November 21, 2024
Financial Assets

Banks to identify MSME stress before turning their accounts to NPA


A worker operates a machine inside a small scale manufacturing unit in Mumbai. File

A worker operates a machine inside a small scale manufacturing unit in Mumbai. File
| Photo Credit: Reuters

The Supreme Court has held that banks or creditors are required to identify the incipient stress in the account of the Micro, Small and Medium Enterprises (MSMEs), before their accounts turn into non-performing assets.

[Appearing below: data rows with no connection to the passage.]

(** * thumanya_cms: the discovery pipeline

    A shallow embedding of the event-driven indexing pipeline and of the
    search endpoint of the CMS:

    - [discovery/indexer/consumer.py]: the index schema manager
      ([create_index_if_not_exists]), the two handlers ([handle_upsert],
      [handle_delete]) and the dispatch loop of [run_consumer];
    - [discovery/management/commands/create_opensearch_index.py]: the
      operator command ([Command_handle]);
    - [discovery/views.py]: [SearchView.get].

    Python code that raises is embedded in a state-and-exception monad over
    a [world] that holds the search cluster, the requests sent to it, the
    log and the console.  The search engine, the message broker and Python's
    [int] are outside the repository: the engine is an in-memory store that
    follows the client's contract (a write overwrites by id, a delete of a
    missing document raises [NotFoundError]); what the engine decides on its
    own (which bodies a mapping accepts, whether a write, a delete, the
    creation of an index or a search fails, what a query matches) and [int]
    are fields of the [Platform] class. *)

From Stdlib Require Import ZArith Lia Ascii String.
From stdpp Require Import base gmap strings list fin_maps.

Local Open Scope string_scope.
Local Open Scope Z_scope.
#[local] Set Warnings "-register-all".

(** ** Python values *)

Inductive exn :=
| ValueError
| AttributeError
| KeyError
| ZeroDivisionError
| NotFoundError
| RequestError
| ConnectionError.

Inductive outcome (A : Type) :=
| Ok (a : A)
| Raise (e : exn).
Arguments Ok {A} a.
Arguments Raise {A} e.

(** Decoded JSON.  A number that is not an integer keeps its literal. *)
Inductive json :=
| JNull
| JBool (b : bool)
| JNum (n : Z)
| JReal (literal : string)
| JStr (s : string)
| JList (l : list json)
| JDict (kv : list (string * json)).

(** A document body: a Python dict with string keys. *)
Abbreviation document := (gmap string json).

(** [d.get(k)] with the default [None]. *)
Definition dict_get (d : document) (k : string) : json :=
  default JNull (d !! k).

(** ** Strings *)

Definition is_empty (s : string) : bool :=
  match s with EmptyString => true | String _ _ => false end.

(** Truthiness of an optional request parameter: [None] and [''] are
    false. *)
Definition truthy (v : option string) : bool :=
  match v with
  | Some s => negb (is_empty s)
  | None => false
  end.

(** [s.lower()], on the letters of ASCII: the code compares the result
    with ['true'] only, and no letter beyond ASCII is lowered to one of its
    letters. *)
Definition lower_ascii (a : ascii) : ascii :=
  let n := nat_of_ascii a in
  if (Nat.leb 65 n && Nat.leb n 90)%bool then ascii_of_nat (n + 32) else a.

Fixpoint lower (s : string) : string :=
  match s with
  | EmptyString => EmptyString
  | String a r => String (lower_ascii a) (lower r)
  end.

(** [s.split(sep)] for a one-character separator. *)
Fixpoint split_aux (sep : ascii) (cur : string) (s : string) : list string :=
  match s with
  | EmptyString => [String.rev cur]
  | String a r =>
      if Ascii.eqb a sep then String.rev cur :: split_aux sep EmptyString r
      else split_aux sep (String a cur) r
  end.

Definition split (sep : ascii) (s : string) : list string :=
  split_aux sep EmptyString s.

Definition is_whitespace (a : ascii) : bool :=
  let n := nat_of_ascii a in
  ((Nat.leb 9 n && Nat.leb n 13) || (Nat.leb 28 n && Nat.leb n 32))%bool.

(** The whitespace beyond ASCII, in the UTF-8 the strings are held in:
    U+0085 and U+00A0 on two bytes; U+1680, U+2000 to U+200A, U+2028,
    U+2029, U+202F, U+205F and U+3000 on three. *)
Definition wide_space2 (a b : ascii) : bool :=
  (Nat.eqb (nat_of_ascii a) 194
   && (Nat.eqb (nat_of_ascii b) 133 || Nat.eqb (nat_of_ascii b) 160))%bool.

Definition wide_space3 (a b c : ascii) : bool :=
  let x := nat_of_ascii a in
  let y := nat_of_ascii b in
  let z := nat_of_ascii c in
  ((Nat.eqb x 225 && Nat.eqb y 154 && Nat.eqb z 128)
   || (Nat.eqb x 226 && Nat.eqb y 128
       && ((Nat.leb 128 z && Nat.leb z 138) || Nat.eqb z 168 || Nat.eqb z 169
           || Nat.eqb z 175))
   || (Nat.eqb x 226 && Nat.eqb y 129 && Nat.eqb z 159)
   || (Nat.eqb x 227 && Nat.eqb y 128 && Nat.eqb z 128))%bool.

(** The string without the whitespace it starts with; with [backwards],
    for a string whose bytes are read from the last one. *)
Fixpoint strip_front (backwards : bool) (s : string) : string :=
  match s with
  | EmptyString => EmptyString
  | String a r =>
      if is_whitespace a then strip_front backwards r
      else
        match r with
        | EmptyString => s
        | String b r2 =>
            if (if backwards then wide_space2 b a else wide_space2 a b)
            then strip_front backwards r2
            else
              match r2 with
              | EmptyString => s
              | String c r3 =>
                  if (if backwards then wide_space3 c b a else wide_space3 a b c)
                  then strip_front backwards r3
                  else s
              end
        end
  end.

Definition lstrip (s : string) : string := strip_front false s.

Definition rstrip (s : string) : string :=
  String.rev (strip_front true (String.rev s)).

(** [s.strip()] *)
Definition strip (s : string) : string := rstrip (lstrip s).

(** ** The search request body built by the view *)

Inductive fuzziness := FuzzAuto | FuzzZero.

Record multi_match := MultiMatch {
  mm_query : string;
  mm_fields : list string;
  mm_type : string;
  mm_fuzziness : fuzziness;
  mm_operator : string
}.

(** Filter clauses: [{"term": {f: v}}], [{"range": {f: {gte, lte}}}] and
    [{"terms": {f: vs}}]. *)
Inductive clause :=
| Term (field value : string)
| Range (field : string) (gte lte : option string)
| Terms (field : string) (values : list string).

Record highlight_spec := HighlightSpec {
  hl_fields : list string;
  pre_tags : list string;
  post_tags : list string
}.

(** [{"terms": {"field": f}}], with the bucket count when given. *)
Record terms_agg := TermsAgg {
  agg_field : string;
  agg_size : option Z
}.

Record search_body := SearchBody {
  sb_must : list multi_match;
  sb_filter : list clause;
  sb_from : Z;
  sb_size : Z;
  sb_sort : list (string * string);
  sb_highlight : option highlight_spec;
  sb_aggs : list (string * terms_agg)
}.

(** The engine's reply to a search, with the optional keys the view reads
    through [.get]. *)
Record hit := Hit {
  hit_source : option document;
  hit_highlight : option json;
  hit_score : option json
}.

Record hits_total := HitsTotal { total_value : option Z }.

Record hits_obj := HitsObj {
  hits_hits : option (list hit);
  hits_total_obj : option hits_total
}.

Record search_response := SearchResponse {
  resp_hits : option hits_obj;
  resp_took : option json;
  resp_aggregations : option json
}.

(** ** The search cluster *)

(** An index: the body it was created with (mappings and settings), the
    documents stored under an id given by the writer, and the documents
    stored under an id the engine generated for a write without one. *)
Record index := Index {
  idx_body : json;
  idx_docs : gmap Z document;
  idx_auto : list document
}.

Definition new_index (body : json) : index :=
  {| idx_body := body; idx_docs := ∅; idx_auto := [] |}.

Definition put_doc (id : option Z) (body : document) (ix : index) : index :=
  match id with
  | Some i =>
      {| idx_body := idx_body ix;
         idx_docs := <[i := body]> (idx_docs ix);
         idx_auto := idx_auto ix |}
  | None =>
      {| idx_body := idx_body ix;
         idx_docs := idx_docs ix;
         idx_auto := idx_auto ix ++ [body] |}
  end.

Definition drop_doc (i : Z) (ix : index) : index :=
  {| idx_body := idx_body ix;
     idx_docs := delete i (idx_docs ix);
     idx_auto := idx_auto ix |}.

(** Requests that reach the engine. *)
Inductive request :=
| ReqExists (name : string)
| ReqCreate (name : string) (body : json)
| ReqDeleteIndex (name : string)
| ReqIndex (name : string) (id : option Z) (body : document)
| ReqDelete (name : string) (id : Z)
| ReqSearch (name : string) (body : search_body).

(** ** Messages on the topic *)

(** A decoded message: a JSON object with the keys the consumer reads, or
    any other JSON value. *)
Record event := Event {
  ev_op : option string;
  ev_program_id : option Z;
  ev_payload : option document
}.

(** What [json.loads] gives when the text is not an object. *)
Inductive non_object :=
| OfNull
| OfBool (b : bool)
| OfNum (n : Z)
| OfReal (literal : string)
| OfStr (s : string)
| OfList (l : list json).

Inductive message :=
| Dict (e : event)
| NotDict (v : non_object).

(** ** Log and console *)

Inductive level := INFO | WARNING | ERROR.

Inductive log_text :=
| CreatedIndex (name : string)
| IndexAlreadyExists (name : string)
| ErrorCreatingIndex (e : exn)
| IndexedProgram (id : option Z) (title : json)
| ErrorIndexingProgram (id : option Z) (e : exn)
| DeletedProgram (id : option Z)
| DeleteFailed (id : option Z) (e : exn)
| ReceivedMessage (m : message)
| UnknownOperation (op : option string)
| ErrorProcessingMessage (e : exn)
| ConsumerError (e : exn)
| SearchError (e : exn).

Inductive console_line :=
| Stderr_MappingFileNotFound
| Stdout_DeletingAndRecreating (name : string)
| Stdout_CreatedIndex (name : string).

(** ** The world and the monad *)

Record world := World {
  cluster : gmap string index;
  sent : list request;
  logged : list (level * log_text);
  console : list console_line;
  slept_ms : Z
}.

Definition with_cluster (c : gmap string index) (w : world) : world :=
  {| cluster := c; sent := sent w; logged := logged w;
     console := console w; slept_ms := slept_ms w |}.

Definition M (A : Type) : Type := world → outcome A * world.

#[global] Instance M_ret : MRet M := λ A a w, (Ok a, w).

#[global] Instance M_bind : MBind M := λ A B k m w,
  match m w with
  | (Ok a, w') => k a w'
  | (Raise e, w') => (Raise e, w')
  end.

Definition raise {A} (e : exn) : M A := λ w, (Raise e, w).

(** [try: body / except Exception as e: handler e]. *)
Definition try_except {A} (body : M A) (handler : exn → M A) : M A := λ w,
  match body w with
  | (Ok a, w') => (Ok a, w')
  | (Raise e, w') => handler e w'
  end.

(** [for x in xs: body x]; an exception leaves the loop. *)
Fixpoint for_each {A} (xs : list A) (body : A → M unit) : M unit :=
  match xs with
  | [] => mret tt
  | x :: rest => body x ;; for_each rest body
  end.

Definition read_cluster : M (gmap string index) := λ w, (Ok (cluster w), w).

Definition write_cluster (c : gmap string index) : M unit := λ w,
  (Ok tt, with_cluster c w).

Definition send (r : request) : M unit := λ w,
  (Ok tt, {| cluster := cluster w; sent := sent w ++ [r]; logged := logged w;
             console := console w; slept_ms := slept_ms w |}).

Definition LOG (l : level) (t : log_text) : M unit := λ w,
  (Ok tt, {| cluster := cluster w; sent := sent w;
             logged := logged w ++ [(l, t)];
             console := console w; slept_ms := slept_ms w |}).

Definition write_console (c : console_line) : M unit := λ w,
  (Ok tt, {| cluster := cluster w; sent := sent w; logged := logged w;
             console := console w ++ [c]; slept_ms := slept_ms w |}).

A Bench headed by Justice Bela Trivedi pronounced the recent order in a batch of appeals filed by MSMEs, represented by advocate Mathews J. Nedumpara, focusing on a notification ‘Instructions for the Framework for Revival and Rehabilitation of Micro, Small and Medium Enterprises’ issued on May 29, 2015 under Section 9 of the MSMED Act, revised by the Reserve Bank of India (RBI) in March 2016 in exercise of the powers conferred by Section 21 and 35(A) of the Banking Regulation Act.

The court held that the May 2015 notification has “statutory force binding to all Scheduled commercial banks, licensed to operate in India by the RBI”.

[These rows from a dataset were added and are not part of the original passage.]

Lemma own_prepend_ws : forall pv pv' wl b,
  at_bol pv = true -> forallb isspace wl = true ->
  can_match own pv' b -> can_match own pv (wl ++ b).
Proof.
  intros pv pv' wl b Hb Hwl (c & s' & -> & M).
  apply own_header_inv in M. destruct M as (_ & He & (w1 & kw & w2 & lab & w3 & -> & H1 & Hk & H2 & Hne & Hl & H3)).
  exists (wl ++ w1 ++ kw ++ w2 ++ lab ++ w3), s'. split; [list_assoc|].
  apply own_header_intro; auto.
  exists (wl ++ w1), kw, w2, lab, w3.
  repeat split; auto; [list_assoc|]. rewrite forallb_app, Hwl, H1. reflexivity.
Qed.

Lemma own_append_ws : forall pv b wr,
  forallb isspace wr = true -> can_match own pv b -> can_match own pv (b ++ wr).
Proof.
  intros pv b wr Hwr (c & s' & -> & M).
  apply own_header_inv in M. destruct M as (Hb & He & (w1 & kw & w2 & lab & w3 & -> & H1 & Hk & H2 & Hne & Hl & H3)).
  destruct s' as [|y s'].
  - exists (w1 ++ kw ++ w2 ++ lab ++ w3 ++ wr), []. split.
    + rewrite !app_nil_r. list_assoc.
    + apply own_header_intro; auto.
      exists w1, kw, w2, lab, (w3 ++ wr). repeat split; auto.
      rewrite forallb_app, H3, Hwr. reflexivity.
  - exists (w1 ++ kw ++ w2 ++ lab ++ w3), ((y :: s') ++ wr). split.
    + list_assoc.
    + apply own_header_intro; auto.
      exists w1, kw, w2, lab, w3. repeat split; auto.
Qed.
Fixpoint words (n : nat) (bs : list Z) : list Z :=
  match n with
  | O => []
  | S n' => be_word (firstn 4 bs) 0 :: words n' (skipn 4 bs)
  end.

(** The message schedule, most recent word first. *)
Fixpoint schedule (k : nat) (w : list Z) : list Z :=
  match k with
  | O => w
  | S k' =>
      let x := Z.lxor (Z.lxor (nth 2 w 0) (nth 7 w 0))
                      (Z.lxor (nth 13 w 0) (nth 15 w 0)) in
      schedule k' (rotl32 1 x :: w)
  end.

Definition state : Type := Z * Z * Z * Z * Z.

Definition round (st : state) (tw : nat * Z) : state :=
  let '(a, b, c, d, e) := st in
  let '(t, w) := tw in
  let '(f, k) :=
    if (t <? 20)%nat then
      (Z.lor (Z.land b c) (Z.land (not32 b) d), 0x5A827999)
    else if (t <? 40)%nat then
      (Z.lxor (Z.lxor b c) d, 0x6ED9EBA1)
    else if (t <? 60)%nat then
      (Z.lor (Z.lor (Z.land b c) (Z.land b d)) (Z.land c d), 0x8F1BBCDC)
    else
      (Z.lxor (Z.lxor b c) d, 0xCA62C1D6) in
  (add32 (add32 (add32 (add32 (rotl32 5 a) f) e) k) w,
   a, rotl32 30 b, c, d).

Definition compress (h : state) (block : list Z) : state :=
  let w := rev (schedule 64 (rev (words 16 block))) in
  let '(a, b, c, d, e) := fold_left round (combine (seq 0 80) w) h in
  let '(h0, h1, h2, h3, h4) := h in
  (add32 h0 a, add32 h1 b, add32 h2 c, add32 h3 d, add32 h4 e).

Fixpoint blocks (n : nat) (bs : list Z) (h : state) : state :=
  match n with
  | O => h
  | S n' => blocks n' (skipn 64 bs) (compress h (firstn 64 bs))
  end.

Definition init : state :=
  (0x67452301, 0xEFCDAB89, 0x98BADCFE, 0x10325476, 0xC3D2E1F0).

Definition digest (msg : list Z) : list Z :=
  let p := pad msg in
  let '(h0, h1, h2, h3, h4) := blocks (length p / 64) p init in
  be_bytes 4 h0 ++ be_bytes 4 h1 ++ be_bytes 4 h2 ++ be_bytes 4 h3 ++ be_bytes 4 h4.

End Sha1.

Module Base64.

Definition alphabet : string :=
  "ABCDEFGHIJKLMNOPQRSTUVWXYZabcdefghijklmnopqrstuvwxyz0123456789+/".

“The entire exercise as contained in the ‘Framework for Revival and Rehabilitation of MSMEs’ is required to be carried out by the banking companies before the accounts of MSMEs turn into non-performing asset (NPA),” the court held.

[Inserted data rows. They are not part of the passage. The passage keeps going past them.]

(** What a frame says about the trace so far. *)
Lemma frame_record s c f o :
  hist_inv s -> procs s !! c = Some f -> o ∈ trace s -> about c o = true ->
  match f with
  | AtStart => exists t0, o = Spawned c t0
  | AtRequest a =>
      (exists t0, o = Spawned c t0) \/ o = Arrived c a \/ o = Enqueued c a \/
      (exists g, o = Granted c g /\ c ∉ put_queue s /\
                 forall x, x ∈ queue s -> ev x = Request c -> at_time x == g)
  | AtService a =>
      (exists t0, o = Spawned c t0) \/ o = Arrived c a \/ o = Enqueued c a \/
      (exists g, o = Granted c g) \/ (exists w, o = Waited c w)
  | Returned => True
  end.
Proof.
  intros Hs Hf Ho Ha.
  destruct (customer_record s c Hs)
    as (t0 & a & g & w & r & k & Hh & _ & _ & H1 & H2 & H3 & _).
  apply (in_record _ _ _ _ _ _ _ _ _ Hh) in Ho; [|done].
  destruct f; [| | |done].
  - rewrite (H1 Hf) in Ho. naive_solver lia.
  - destruct (H2 _ Hf) as [-> [[-> ?]|(-> & ? & ?)]]; naive_solver lia.
  - destruct (H3 _ Hf) as [-> ->]. naive_solver lia.
Qed.

(* ------------------------------------------------------------------ *)
(** ** Service in the order of creation *)

Section Prompt.

Variable R : PyRandom.
Variable cfg : config.
(** ** The experiment driver *)

(** X17. For hill climbing the value that [run_experiment] adds to its total
    in an iteration is the length of the state returned, not the count of
    states examined: over sequences of length L the total is L times the
    number of iterations, whatever the sequences drawn. *)
Theorem experiment_hill_climbing_total (L : nat) (draws : list state) (k : nat) :
  (forall d, In d draws -> length d = L) ->
  total_nodes_explored HillClimbingSearch draws (S (L * L) + k) 0
  = Some (Some (length draws * L)).
Proof.
  intros Hlen.
  assert (Hgen : forall total,
             total_nodes_explored HillClimbingSearch draws (S (L * L) + k) total
             = Some (Some (total + length draws * L))).
  { induction draws as [|d rest IH]; intros total.
    - simpl. f_equal. f_equal. lia.
    - assert (HL : length d = L) by (apply Hlen; left; reflexivity).
      pose proof (inversion_heuristic_bound d) as Hb. rewrite HL in Hb.
      assert (Hfuel : S (L * L) + k
                      = S (inversion_heuristic d) + (L * L - inversion_heuristic d + k)) by nia.
      simpl total_nodes_explored. unfold iteration_nodes_explored.
      rewrite Hfuel at 1. rewrite hill_climbing_sorts.
      rewrite (Permutation_length (sorted_perm d)), HL.
      rewrite IH by (intros d' Hd'; apply Hlen; right; assumption).
      f_equal. f_equal. simpl length. lia. }
  apply (Hgen 0).
Qed.

Lemma experiment_hill_climbing_total_witness :
  (forall d, In d [[3; 1; 2]; [2; 1; 3]]%Z -> length d = 3)
  /\ total_nodes_explored HillClimbingSearch [[3; 1; 2]; [2; 1; 3]]%Z
       (S (3 * 3) + 0) 0 = Some (Some (2 * 3)).
Proof.
  assert (Hlen : forall d, In d [[3; 1; 2]; [2; 1; 3]]%Z -> length d = 3).
  { intros d [<-|[<-|[]]]; reflexivity. }
  split; [exact Hlen |].
  exact (experiment_hill_climbing_total 3 [[3; 1; 2]; [2; 1; 3]]%Z 0 Hlen).
Defined.

(** X18. For each of the five frontier strategies [run_experiment] meets no
    exception when it unpacks the result of a search, and the total it
    accumulates counts, for every sequence drawn, more states than the
    sequence has inversions. *)
Theorem experiment_frontier_total (st : strategy) (draws : list state) :
  exists fuel, forall k,
    exists n,
      total_nodes_explored (FrontierSearch st) draws (fuel + k) 0 = Some (Some n)
      /\ list_sum (map (fun d => S (inversion_heuristic d)) draws) <= n.
Proof.
  assert (Hgen : exists fuel, forall k total,
             exists n,
               total_nodes_explored (FrontierSearch st) draws (fuel + k) total
               = Some (Some (total + n))
               /\ list_sum (map (fun d => S (inversion_heuristic d)) draws) <= n).
  { induction draws as [|d rest (fuel_r & IH)].
    - exists 0. intros k total. exists 0. split; [simpl; f_equal; f_equal; lia | simpl; lia].
    - destruct (run_found st d) as (fuel_d & V & p & Hrun).
      exists (fuel_d + fuel_r). intros k total.
      pose proof (run_fuel_mono st (new_search d) fuel_d (fuel_r + k) _ Hrun) as Hrun'.
      replace (fuel_d + (fuel_r + k)) with (fuel_d + fuel_r + k) in Hrun' by lia.
      pose proof (visited_log_len_inversions st d _ V p Hrun') as Hlow.
      destruct (IH (fuel_d + k) (total + length V)) as (n & Hn & Hsum).
      replace (fuel_r + (fuel_d + k)) with (fuel_d + fuel_r + k) in Hn by lia.
      exists (length V + n). split.
      + simpl total_nodes_explored. unfold iteration_nodes_explored.
        rewrite Hrun'. rewrite Hn. f_equal. f_equal. lia.
      + simpl. lia. }
  destruct Hgen as (fuel & H). exists fuel. intros k.
  destruct (H k 0) as (n & Hn & Hsum). exists n. split; assumption.
Qed.

(** ** The order of the visited log *)

Lemma bfs_loop_layers (self : Search) (fuel : nat) :
  forall d Q1 Q2 V V' p,
    layered self d Q1 Q2 V ->
    search_loop self (fst : entry2 -> state) snd pair queue_get queue_put
      fuel (Q1 ++ Q2) V = Some (Found V' p) ->
    forall q t, valid_path self q t -> length q < length p -> In (tuple t) V'.
Proof.
  induction fuel as [|fuel IH]; intros d Q1 Q2 V V' p HL Hrun q t Hq Hlen;
    simpl in Hrun.
  - discriminate.
  - destruct (Q1 ++ Q2) as [|e Q] eqn:HQ; simpl in Hrun; [discriminate |].
    destruct (layered_head self _ _ _ _ _ _ HL HQ) as (d' & Q1' & Q2' & HL' & ->).
    destruct (visited_dec (tuple (fst e)) V) as [Hin|Hnew].
    + eapply IH; [eapply layered_skip; eassumption | eassumption | eassumption | assumption].
    + destruct (state_eq_dec (fst e) (goal_state self)) as [Hg|Hg].
      * injection Hrun as <- <-.
        rewrite (lay_cur _ _ _ _ _ HL' e) in Hlen by (left; reflexivity).
        apply in_or_app. left. apply (lay_below _ _ _ _ _ HL' q); assumption.
      * rewrite bfs_expand, <- app_assoc in Hrun.
        eapply IH; [apply layered_expand; eassumption | eassumption | eassumption | assumption].
Qed.

(** X19. Breadth-first search logs whole layers: when it returns, every
    state that some sequence of adjacent swaps reaches from the initial state
    with fewer entries than the returned path is in the visited log. *)
Theorem breadth_first_layers_logged (init : state) (fuel : nat)
  (V : list ident) (p : path) :
  breadth_first_search (new_search init) fuel = Some (Found V p) ->
  forall q t,
    valid_path (new_search init) q t -> length q < length p -> In (tuple t) V.
Proof.
  intros Hbfs. unfold breadth_first_search in Hbfs.
  apply (bfs_loop_layers (new_search init) fuel 1 [(init, [tuple init])] [] [] V p
           (layered_start (new_search init)) Hbfs).
Qed.

Lemma breadth_first_layers_logged_witness :
  breadth_first_search (new_search [3; 1; 2]%Z) 20
  = Some (Found [[3; 1; 2]; [1; 3; 2]; [3; 2; 1]; [1; 2; 3]]%Z
                [[3; 1; 2]; [1; 3; 2]; [1; 2; 3]]%Z)
  /\ forall q t,
       valid_path (new_search [3; 1; 2]%Z) q t ->
       length q < length [[3; 1; 2]; [1; 3; 2]; [1; 2; 3]]%Z ->
       In (tuple t) [[3; 1; 2]; [1; 3; 2]; [3; 2; 1]; [1; 2; 3]]%Z.
Proof.
  assert (Hrun : breadth_first_search (new_search [3; 1; 2]%Z) 20
                 = Some (Found [[3; 1; 2]; [1; 3; 2]; [3; 2; 1]; [1; 2; 3]]%Z
                               [[3; 1; 2]; [1; 3; 2]; [1; 2; 3]]%Z)).
  { vm_compute; reflexivity. }
  split; [exact Hrun |].
  exact (breadth_first_layers_logged [3; 1; 2]%Z 20 _ _ Hrun).
Defined.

However, the Bench directed that it would also be incumbent on the part of the MSMEs concerned to produce authenticated and verifiable documents/material for substantiating its claim of being MSME before its account is classified as NPA.

“If that is not done, and once the account is classified as NPA, the banks i.e. secured creditors would be entitled to take the recourse to Chapter III of The Securitisation and Reconstruction of Financial Assets and Enforcement of Security Interest Act, 2002 (SARFAESI) Act for the enforcement of the security interest,” the two-judge Bench ordered.

The appellant MSMEs had challenged a Bombay High Court decision of January 11, which dismissed their writ petitions. The High Court had held that banks and Non-Banking Financial Companies (NBFCs) were not obliged to adopt the restructuring process as contemplated in the May 2015 notification without any specific applications for the purpose from MSMEs.

Mr. Nedumpara had argued that the banks could not have classified the loan accounts of the MSMEs as NPA without following the procedure laid down in the May 2015 notification.

“It was incumbent on the part of the banks/ NBFCs to identify incipient stress in the account… and to explore various options to resolve the stress in the account as contemplated in the May 2015 notification,” Mr. Nedumpara had argued.